= Stored data entries =
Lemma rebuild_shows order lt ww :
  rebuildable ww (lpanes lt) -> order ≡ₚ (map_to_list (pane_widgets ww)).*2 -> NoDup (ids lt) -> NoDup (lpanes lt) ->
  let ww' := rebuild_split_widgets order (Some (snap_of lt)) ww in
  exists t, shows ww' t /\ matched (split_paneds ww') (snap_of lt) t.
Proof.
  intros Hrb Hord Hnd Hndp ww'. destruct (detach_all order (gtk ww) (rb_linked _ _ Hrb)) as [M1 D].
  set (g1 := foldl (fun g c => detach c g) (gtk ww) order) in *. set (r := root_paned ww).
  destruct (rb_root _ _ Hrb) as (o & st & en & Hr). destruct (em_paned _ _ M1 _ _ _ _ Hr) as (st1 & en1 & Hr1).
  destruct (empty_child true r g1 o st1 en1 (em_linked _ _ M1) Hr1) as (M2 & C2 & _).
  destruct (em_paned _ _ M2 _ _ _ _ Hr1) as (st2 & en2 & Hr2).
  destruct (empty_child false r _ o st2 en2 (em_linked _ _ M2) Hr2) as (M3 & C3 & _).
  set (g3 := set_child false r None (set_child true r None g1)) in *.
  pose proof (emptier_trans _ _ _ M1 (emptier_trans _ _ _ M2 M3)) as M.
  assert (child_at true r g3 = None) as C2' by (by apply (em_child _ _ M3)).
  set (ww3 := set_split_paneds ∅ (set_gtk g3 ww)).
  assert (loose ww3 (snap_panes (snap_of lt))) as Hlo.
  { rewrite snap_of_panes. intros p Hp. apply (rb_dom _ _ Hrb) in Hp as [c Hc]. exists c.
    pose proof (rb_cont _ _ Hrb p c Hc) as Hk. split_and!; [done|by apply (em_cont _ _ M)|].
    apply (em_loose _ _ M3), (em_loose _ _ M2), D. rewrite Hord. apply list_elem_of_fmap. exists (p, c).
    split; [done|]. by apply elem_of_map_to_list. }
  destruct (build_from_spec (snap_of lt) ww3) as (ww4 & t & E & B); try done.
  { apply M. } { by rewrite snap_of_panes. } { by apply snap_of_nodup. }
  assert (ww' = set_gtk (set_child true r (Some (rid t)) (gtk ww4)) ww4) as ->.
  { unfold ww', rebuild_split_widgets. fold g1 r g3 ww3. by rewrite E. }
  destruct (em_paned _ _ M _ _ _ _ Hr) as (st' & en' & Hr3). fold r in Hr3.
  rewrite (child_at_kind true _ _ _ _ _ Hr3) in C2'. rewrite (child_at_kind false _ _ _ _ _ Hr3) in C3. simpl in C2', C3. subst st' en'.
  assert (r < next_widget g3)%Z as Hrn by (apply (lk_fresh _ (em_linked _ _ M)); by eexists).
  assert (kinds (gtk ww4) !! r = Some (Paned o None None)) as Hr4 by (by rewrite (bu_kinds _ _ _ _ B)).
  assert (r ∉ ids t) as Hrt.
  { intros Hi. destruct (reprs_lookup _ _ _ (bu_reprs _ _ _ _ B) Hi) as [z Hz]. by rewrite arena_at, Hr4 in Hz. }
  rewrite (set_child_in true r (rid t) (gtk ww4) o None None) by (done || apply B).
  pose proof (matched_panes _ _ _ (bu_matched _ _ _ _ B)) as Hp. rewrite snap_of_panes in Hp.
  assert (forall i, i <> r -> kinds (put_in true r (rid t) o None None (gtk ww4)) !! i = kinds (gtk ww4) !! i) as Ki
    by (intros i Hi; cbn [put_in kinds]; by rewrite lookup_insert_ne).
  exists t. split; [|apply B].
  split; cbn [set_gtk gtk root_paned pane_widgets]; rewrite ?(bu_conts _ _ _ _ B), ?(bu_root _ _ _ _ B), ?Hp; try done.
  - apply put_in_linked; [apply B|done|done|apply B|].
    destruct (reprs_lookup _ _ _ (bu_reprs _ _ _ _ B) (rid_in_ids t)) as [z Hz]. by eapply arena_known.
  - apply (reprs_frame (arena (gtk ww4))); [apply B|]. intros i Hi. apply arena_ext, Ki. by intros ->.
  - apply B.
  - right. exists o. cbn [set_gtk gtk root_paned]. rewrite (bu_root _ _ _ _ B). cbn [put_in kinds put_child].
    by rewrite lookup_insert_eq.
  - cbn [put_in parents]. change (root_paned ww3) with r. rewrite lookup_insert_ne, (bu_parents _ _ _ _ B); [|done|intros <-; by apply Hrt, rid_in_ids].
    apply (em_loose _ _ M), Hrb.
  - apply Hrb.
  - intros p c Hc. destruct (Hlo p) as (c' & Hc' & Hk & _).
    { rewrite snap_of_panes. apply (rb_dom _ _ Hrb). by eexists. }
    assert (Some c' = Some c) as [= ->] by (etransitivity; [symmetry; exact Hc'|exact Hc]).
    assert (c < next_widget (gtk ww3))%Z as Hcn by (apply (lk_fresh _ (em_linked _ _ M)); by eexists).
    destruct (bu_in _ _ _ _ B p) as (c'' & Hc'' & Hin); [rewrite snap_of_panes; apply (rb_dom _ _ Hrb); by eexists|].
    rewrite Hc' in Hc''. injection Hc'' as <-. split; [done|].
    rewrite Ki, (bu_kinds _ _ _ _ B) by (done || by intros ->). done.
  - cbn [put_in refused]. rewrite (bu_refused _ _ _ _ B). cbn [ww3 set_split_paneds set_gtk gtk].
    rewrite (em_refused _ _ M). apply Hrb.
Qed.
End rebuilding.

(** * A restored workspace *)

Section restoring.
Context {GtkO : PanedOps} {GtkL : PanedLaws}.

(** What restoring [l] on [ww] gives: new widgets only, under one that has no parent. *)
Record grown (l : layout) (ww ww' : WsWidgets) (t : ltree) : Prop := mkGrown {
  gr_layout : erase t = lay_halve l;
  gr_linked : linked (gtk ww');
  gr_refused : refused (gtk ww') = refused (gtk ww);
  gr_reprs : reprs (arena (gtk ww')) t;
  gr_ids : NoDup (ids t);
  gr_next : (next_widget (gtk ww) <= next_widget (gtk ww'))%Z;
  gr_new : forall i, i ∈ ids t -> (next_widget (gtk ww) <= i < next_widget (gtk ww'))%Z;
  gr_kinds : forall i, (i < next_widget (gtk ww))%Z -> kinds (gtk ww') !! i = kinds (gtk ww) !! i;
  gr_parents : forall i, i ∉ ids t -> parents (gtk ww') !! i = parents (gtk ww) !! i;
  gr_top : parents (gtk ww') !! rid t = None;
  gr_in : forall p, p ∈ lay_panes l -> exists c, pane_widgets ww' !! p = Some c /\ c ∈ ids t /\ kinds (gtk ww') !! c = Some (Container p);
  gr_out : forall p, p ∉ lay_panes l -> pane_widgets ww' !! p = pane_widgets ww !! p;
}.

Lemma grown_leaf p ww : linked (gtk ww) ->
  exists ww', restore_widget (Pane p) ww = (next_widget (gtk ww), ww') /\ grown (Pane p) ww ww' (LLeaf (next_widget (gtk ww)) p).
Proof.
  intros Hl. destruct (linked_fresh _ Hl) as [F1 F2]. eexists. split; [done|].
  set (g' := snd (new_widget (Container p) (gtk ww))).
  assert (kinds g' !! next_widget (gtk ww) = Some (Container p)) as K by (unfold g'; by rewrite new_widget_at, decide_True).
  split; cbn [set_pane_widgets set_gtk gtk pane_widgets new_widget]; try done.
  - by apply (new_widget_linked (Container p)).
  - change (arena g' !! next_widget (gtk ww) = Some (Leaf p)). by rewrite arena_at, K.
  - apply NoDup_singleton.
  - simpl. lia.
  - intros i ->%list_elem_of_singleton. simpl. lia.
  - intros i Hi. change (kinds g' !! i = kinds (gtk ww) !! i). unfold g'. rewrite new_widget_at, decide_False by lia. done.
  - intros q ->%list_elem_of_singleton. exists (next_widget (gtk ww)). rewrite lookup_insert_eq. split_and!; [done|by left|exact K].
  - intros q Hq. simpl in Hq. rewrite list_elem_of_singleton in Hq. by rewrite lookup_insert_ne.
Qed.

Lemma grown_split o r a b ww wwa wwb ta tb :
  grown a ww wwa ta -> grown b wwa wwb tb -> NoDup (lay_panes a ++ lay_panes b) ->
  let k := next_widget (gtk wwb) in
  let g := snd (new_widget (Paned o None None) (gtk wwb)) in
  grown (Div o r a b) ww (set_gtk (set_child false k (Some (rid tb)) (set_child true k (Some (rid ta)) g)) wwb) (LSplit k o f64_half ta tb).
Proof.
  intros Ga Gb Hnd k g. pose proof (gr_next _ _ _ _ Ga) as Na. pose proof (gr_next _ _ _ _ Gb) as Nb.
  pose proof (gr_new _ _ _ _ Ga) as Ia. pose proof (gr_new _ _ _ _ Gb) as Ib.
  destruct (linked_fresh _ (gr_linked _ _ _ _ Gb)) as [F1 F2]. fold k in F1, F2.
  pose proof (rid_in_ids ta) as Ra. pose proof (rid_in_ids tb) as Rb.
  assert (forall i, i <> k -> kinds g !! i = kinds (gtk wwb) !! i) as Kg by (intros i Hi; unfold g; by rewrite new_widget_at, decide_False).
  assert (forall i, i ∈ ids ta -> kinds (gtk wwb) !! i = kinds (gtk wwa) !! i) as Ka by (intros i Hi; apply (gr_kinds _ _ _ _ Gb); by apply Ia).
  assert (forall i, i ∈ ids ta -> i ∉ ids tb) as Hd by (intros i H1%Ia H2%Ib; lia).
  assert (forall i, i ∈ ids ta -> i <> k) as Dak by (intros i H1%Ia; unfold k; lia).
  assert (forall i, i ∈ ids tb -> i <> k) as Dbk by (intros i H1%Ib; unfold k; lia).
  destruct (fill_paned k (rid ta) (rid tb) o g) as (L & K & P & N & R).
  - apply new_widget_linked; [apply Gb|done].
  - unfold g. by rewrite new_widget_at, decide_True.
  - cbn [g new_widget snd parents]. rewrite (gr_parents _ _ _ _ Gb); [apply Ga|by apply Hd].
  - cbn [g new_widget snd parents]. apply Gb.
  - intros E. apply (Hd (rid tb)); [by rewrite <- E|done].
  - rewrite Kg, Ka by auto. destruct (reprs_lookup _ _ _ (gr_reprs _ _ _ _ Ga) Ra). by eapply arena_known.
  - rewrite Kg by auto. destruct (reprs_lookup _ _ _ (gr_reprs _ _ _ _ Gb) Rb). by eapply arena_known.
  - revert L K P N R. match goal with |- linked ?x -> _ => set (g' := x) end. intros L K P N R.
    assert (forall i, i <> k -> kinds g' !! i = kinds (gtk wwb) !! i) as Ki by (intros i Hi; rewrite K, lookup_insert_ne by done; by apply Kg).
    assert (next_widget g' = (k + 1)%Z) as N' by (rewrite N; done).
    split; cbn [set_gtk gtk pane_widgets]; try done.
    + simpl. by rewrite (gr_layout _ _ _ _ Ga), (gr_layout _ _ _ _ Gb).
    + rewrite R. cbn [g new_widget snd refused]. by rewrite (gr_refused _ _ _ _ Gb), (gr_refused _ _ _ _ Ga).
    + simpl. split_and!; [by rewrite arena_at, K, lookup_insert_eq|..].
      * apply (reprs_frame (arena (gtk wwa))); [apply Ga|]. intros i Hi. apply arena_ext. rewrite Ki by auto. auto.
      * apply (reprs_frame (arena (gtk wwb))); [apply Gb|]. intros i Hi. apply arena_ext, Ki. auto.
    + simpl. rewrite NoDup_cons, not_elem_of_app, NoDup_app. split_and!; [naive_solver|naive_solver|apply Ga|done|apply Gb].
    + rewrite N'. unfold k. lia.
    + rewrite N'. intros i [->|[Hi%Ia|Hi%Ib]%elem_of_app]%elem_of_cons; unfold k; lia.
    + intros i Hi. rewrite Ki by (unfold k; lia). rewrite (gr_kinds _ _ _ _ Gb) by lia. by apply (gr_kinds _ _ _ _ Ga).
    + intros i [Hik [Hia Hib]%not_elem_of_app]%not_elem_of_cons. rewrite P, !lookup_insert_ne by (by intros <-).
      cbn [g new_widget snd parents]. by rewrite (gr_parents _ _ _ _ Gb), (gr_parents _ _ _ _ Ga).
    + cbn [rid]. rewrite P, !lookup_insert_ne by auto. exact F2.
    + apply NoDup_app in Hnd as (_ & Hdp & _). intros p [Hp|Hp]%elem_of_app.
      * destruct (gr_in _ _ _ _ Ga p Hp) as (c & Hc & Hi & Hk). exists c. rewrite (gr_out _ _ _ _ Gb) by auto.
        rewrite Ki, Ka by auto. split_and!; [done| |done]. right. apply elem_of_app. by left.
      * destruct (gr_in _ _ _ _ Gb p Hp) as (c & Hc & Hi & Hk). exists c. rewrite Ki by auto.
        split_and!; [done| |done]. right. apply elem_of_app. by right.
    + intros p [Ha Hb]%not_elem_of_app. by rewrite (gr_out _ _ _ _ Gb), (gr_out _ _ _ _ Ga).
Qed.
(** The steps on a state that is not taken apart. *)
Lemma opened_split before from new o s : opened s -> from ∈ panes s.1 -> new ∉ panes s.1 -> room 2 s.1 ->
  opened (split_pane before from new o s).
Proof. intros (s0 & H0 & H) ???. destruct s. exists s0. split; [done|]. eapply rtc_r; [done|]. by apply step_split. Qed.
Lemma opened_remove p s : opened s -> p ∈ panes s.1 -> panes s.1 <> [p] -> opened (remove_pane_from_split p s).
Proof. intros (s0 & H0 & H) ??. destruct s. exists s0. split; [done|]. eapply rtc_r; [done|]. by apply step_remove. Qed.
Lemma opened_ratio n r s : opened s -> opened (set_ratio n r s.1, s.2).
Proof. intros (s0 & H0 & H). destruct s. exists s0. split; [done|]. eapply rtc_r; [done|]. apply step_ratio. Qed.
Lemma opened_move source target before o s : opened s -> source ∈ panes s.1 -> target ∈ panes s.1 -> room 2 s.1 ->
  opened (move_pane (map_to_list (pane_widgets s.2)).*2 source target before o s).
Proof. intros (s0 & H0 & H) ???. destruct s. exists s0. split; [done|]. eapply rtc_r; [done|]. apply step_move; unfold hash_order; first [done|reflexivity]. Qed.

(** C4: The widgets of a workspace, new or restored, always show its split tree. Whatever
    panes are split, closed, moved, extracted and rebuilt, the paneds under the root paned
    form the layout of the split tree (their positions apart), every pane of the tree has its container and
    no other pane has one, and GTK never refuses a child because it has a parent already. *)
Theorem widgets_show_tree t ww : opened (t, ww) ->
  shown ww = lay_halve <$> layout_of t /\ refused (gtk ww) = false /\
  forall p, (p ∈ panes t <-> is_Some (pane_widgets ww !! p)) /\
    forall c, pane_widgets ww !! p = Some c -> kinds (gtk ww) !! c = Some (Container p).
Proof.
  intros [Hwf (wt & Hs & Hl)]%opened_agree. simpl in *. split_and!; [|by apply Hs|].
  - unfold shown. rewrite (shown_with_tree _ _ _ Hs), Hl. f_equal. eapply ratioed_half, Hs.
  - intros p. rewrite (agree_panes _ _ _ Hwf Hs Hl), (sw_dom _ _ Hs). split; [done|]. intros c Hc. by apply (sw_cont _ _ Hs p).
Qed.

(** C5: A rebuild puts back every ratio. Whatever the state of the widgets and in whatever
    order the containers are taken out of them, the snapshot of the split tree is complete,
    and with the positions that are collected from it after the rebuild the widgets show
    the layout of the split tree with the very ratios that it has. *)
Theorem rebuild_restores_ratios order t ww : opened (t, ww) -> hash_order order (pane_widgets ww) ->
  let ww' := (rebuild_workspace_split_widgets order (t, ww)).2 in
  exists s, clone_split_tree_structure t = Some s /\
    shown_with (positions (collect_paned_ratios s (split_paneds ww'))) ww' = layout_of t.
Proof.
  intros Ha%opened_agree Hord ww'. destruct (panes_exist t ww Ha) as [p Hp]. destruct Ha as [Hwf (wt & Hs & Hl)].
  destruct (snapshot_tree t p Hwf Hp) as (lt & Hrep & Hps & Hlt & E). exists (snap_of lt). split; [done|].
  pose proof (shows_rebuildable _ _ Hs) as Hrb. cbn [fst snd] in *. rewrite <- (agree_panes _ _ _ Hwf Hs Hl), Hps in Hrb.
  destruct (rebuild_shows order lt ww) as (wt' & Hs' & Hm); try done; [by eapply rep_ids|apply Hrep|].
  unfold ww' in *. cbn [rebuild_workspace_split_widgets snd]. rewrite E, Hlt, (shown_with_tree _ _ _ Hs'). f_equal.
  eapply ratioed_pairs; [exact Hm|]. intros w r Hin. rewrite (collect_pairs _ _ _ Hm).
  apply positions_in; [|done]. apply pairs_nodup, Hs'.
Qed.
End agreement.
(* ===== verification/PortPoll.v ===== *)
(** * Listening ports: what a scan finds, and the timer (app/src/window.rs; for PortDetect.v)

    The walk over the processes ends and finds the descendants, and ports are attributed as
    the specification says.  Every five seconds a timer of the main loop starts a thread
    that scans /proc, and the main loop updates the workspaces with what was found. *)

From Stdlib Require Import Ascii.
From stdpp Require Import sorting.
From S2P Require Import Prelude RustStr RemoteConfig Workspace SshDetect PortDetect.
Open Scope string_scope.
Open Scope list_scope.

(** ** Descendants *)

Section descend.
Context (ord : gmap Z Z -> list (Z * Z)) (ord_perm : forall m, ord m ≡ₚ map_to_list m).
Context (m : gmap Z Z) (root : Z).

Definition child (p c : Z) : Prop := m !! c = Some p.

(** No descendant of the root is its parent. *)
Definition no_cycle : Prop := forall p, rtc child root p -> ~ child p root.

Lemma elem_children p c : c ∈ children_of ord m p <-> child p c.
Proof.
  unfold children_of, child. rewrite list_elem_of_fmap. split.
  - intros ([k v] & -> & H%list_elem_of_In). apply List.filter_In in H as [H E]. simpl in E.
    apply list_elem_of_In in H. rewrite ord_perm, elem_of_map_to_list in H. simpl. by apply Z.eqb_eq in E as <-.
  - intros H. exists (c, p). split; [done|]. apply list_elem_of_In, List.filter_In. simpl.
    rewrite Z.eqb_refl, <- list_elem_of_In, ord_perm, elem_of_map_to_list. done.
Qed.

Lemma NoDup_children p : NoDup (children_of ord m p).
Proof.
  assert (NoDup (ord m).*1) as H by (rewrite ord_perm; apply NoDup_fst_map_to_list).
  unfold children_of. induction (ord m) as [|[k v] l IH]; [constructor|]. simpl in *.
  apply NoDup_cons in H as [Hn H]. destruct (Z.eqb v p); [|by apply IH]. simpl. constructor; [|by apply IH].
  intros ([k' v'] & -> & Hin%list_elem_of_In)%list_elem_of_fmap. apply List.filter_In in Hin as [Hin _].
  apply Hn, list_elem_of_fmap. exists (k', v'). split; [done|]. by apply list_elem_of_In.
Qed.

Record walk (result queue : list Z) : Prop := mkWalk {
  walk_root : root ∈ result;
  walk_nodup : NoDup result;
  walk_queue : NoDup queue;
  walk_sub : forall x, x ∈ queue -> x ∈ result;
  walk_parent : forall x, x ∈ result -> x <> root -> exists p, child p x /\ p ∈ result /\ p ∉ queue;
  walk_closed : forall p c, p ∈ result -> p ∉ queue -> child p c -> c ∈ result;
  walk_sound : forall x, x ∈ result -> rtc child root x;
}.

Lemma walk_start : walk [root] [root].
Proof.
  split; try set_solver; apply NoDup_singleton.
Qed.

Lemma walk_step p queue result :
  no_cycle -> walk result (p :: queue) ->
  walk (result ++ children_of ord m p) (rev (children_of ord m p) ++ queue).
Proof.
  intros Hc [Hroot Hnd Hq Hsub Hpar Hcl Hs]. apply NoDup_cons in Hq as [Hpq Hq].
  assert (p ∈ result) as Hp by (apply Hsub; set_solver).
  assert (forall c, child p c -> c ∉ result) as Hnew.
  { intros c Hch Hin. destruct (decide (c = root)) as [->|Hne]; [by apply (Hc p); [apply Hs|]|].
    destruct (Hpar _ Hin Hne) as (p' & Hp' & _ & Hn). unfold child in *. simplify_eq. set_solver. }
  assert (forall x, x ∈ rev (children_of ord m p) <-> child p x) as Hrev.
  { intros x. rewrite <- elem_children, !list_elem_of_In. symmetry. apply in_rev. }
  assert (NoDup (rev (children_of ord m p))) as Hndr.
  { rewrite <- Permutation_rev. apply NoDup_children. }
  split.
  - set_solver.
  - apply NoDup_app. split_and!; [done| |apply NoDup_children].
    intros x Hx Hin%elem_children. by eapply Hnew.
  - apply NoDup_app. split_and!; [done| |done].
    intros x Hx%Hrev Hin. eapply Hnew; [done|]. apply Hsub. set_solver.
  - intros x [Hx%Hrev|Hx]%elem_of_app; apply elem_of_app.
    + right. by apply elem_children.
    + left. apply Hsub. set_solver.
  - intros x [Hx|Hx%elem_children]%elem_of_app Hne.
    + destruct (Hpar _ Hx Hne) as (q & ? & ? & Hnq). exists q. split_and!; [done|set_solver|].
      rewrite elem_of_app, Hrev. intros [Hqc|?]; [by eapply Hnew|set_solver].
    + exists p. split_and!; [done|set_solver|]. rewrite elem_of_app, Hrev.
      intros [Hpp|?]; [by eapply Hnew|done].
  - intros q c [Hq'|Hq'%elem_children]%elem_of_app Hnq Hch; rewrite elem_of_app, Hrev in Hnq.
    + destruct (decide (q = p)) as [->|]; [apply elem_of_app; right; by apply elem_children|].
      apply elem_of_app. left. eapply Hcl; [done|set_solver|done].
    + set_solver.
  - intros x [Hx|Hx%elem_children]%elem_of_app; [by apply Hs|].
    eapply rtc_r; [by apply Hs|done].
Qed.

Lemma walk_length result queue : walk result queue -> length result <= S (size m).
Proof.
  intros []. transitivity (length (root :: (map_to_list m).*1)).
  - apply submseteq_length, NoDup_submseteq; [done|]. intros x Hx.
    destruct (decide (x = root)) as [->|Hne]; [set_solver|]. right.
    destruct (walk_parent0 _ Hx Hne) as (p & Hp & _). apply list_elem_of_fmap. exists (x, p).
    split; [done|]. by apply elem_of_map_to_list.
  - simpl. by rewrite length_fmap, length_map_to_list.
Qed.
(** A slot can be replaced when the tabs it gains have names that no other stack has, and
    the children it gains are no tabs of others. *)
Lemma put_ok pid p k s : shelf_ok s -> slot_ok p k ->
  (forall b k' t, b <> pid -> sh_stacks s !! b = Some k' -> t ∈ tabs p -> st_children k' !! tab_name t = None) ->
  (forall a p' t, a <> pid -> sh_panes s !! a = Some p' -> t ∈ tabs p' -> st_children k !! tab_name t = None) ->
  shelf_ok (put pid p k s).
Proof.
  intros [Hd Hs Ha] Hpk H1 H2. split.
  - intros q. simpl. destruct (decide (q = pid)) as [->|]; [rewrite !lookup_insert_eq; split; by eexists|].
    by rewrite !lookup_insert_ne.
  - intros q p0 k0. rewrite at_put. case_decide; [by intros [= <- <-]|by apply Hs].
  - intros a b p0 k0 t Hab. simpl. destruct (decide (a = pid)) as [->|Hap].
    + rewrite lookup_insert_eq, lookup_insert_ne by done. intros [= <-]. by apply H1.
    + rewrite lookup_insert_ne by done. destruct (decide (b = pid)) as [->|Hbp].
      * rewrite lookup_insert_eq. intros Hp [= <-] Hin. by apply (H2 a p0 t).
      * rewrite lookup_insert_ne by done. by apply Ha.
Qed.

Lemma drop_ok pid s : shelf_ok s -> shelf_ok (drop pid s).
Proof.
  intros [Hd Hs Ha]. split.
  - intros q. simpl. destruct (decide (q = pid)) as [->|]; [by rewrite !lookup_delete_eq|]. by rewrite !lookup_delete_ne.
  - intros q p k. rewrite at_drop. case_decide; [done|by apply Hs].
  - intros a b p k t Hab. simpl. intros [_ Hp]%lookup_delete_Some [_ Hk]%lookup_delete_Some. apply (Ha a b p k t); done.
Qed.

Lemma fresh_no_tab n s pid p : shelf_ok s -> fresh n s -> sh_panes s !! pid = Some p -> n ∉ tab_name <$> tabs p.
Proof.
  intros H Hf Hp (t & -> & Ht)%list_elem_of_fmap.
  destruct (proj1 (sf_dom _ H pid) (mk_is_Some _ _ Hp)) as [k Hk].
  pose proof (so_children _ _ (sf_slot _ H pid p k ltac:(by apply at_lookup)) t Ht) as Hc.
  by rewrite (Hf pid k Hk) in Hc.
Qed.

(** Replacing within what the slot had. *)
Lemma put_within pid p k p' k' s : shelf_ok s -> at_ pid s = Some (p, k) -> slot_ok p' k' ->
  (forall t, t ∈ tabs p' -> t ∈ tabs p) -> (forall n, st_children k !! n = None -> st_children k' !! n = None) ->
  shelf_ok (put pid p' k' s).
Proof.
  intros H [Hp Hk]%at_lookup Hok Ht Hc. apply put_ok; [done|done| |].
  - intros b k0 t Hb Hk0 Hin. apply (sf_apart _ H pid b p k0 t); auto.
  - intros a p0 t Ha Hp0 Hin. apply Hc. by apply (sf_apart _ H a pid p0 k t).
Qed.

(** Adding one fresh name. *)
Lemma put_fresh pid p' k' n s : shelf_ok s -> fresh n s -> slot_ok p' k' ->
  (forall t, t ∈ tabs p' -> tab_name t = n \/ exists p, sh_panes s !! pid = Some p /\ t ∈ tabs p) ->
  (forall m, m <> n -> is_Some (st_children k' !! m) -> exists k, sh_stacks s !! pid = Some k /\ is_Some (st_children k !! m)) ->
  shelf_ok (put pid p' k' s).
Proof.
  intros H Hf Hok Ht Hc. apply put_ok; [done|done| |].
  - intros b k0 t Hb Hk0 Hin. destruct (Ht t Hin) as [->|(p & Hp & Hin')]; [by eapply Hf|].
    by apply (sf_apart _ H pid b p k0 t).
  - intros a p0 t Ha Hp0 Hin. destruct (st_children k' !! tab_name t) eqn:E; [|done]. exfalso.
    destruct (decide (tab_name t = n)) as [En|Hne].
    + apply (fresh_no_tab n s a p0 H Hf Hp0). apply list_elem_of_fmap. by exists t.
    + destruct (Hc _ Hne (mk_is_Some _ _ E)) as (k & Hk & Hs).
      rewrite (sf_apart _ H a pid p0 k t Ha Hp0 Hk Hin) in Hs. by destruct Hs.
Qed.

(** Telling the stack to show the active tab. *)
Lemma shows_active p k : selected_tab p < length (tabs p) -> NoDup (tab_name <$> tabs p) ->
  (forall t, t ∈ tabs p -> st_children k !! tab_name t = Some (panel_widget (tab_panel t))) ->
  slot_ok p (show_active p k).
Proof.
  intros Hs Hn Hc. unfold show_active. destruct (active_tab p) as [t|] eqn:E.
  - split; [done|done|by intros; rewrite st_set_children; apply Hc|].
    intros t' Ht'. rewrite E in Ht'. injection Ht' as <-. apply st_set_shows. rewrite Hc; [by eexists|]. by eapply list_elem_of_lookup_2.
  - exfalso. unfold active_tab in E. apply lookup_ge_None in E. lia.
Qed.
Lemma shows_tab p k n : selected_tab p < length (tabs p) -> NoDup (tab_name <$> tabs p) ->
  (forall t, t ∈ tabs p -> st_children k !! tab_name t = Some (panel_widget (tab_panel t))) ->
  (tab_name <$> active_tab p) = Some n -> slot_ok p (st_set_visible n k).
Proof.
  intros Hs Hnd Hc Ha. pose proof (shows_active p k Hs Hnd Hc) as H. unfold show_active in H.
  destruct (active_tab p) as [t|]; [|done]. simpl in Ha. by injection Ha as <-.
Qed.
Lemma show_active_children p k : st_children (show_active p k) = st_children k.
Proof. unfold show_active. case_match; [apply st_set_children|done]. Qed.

= EXERCISE GOAL =
From the entries above, print the lines beginning at the one with "gr_top : parents (gtk ww') !! rid t = None;" and stopping after the one with "assert (kinds g'", exactly as written and with nothing else.

= WRITTEN RESPONSE =
  gr_top : parents (gtk ww') !! rid t = None;
  gr_in : forall p, p ∈ lay_panes l -> exists c, pane_widgets ww' !! p = Some c /\ c ∈ ids t /\ kinds (gtk ww') !! c = Some (Container p);
  gr_out : forall p, p ∉ lay_panes l -> pane_widgets ww' !! p = pane_widgets ww !! p;
}.

Lemma grown_leaf p ww : linked (gtk ww) ->
  exists ww', restore_widget (Pane p) ww = (next_widget (gtk ww), ww') /\ grown (Pane p) ww ww' (LLeaf (next_widget (gtk ww)) p).
Proof.
  intros Hl. destruct (linked_fresh _ Hl) as [F1 F2]. eexists. split; [done|].
  set (g' := snd (new_widget (Container p) (gtk ww))).
  assert (kinds g' !! next_widget (gtk ww) = Some (Container p)) as K by (unfold g'; by rewrite new_widget_at, decide_True).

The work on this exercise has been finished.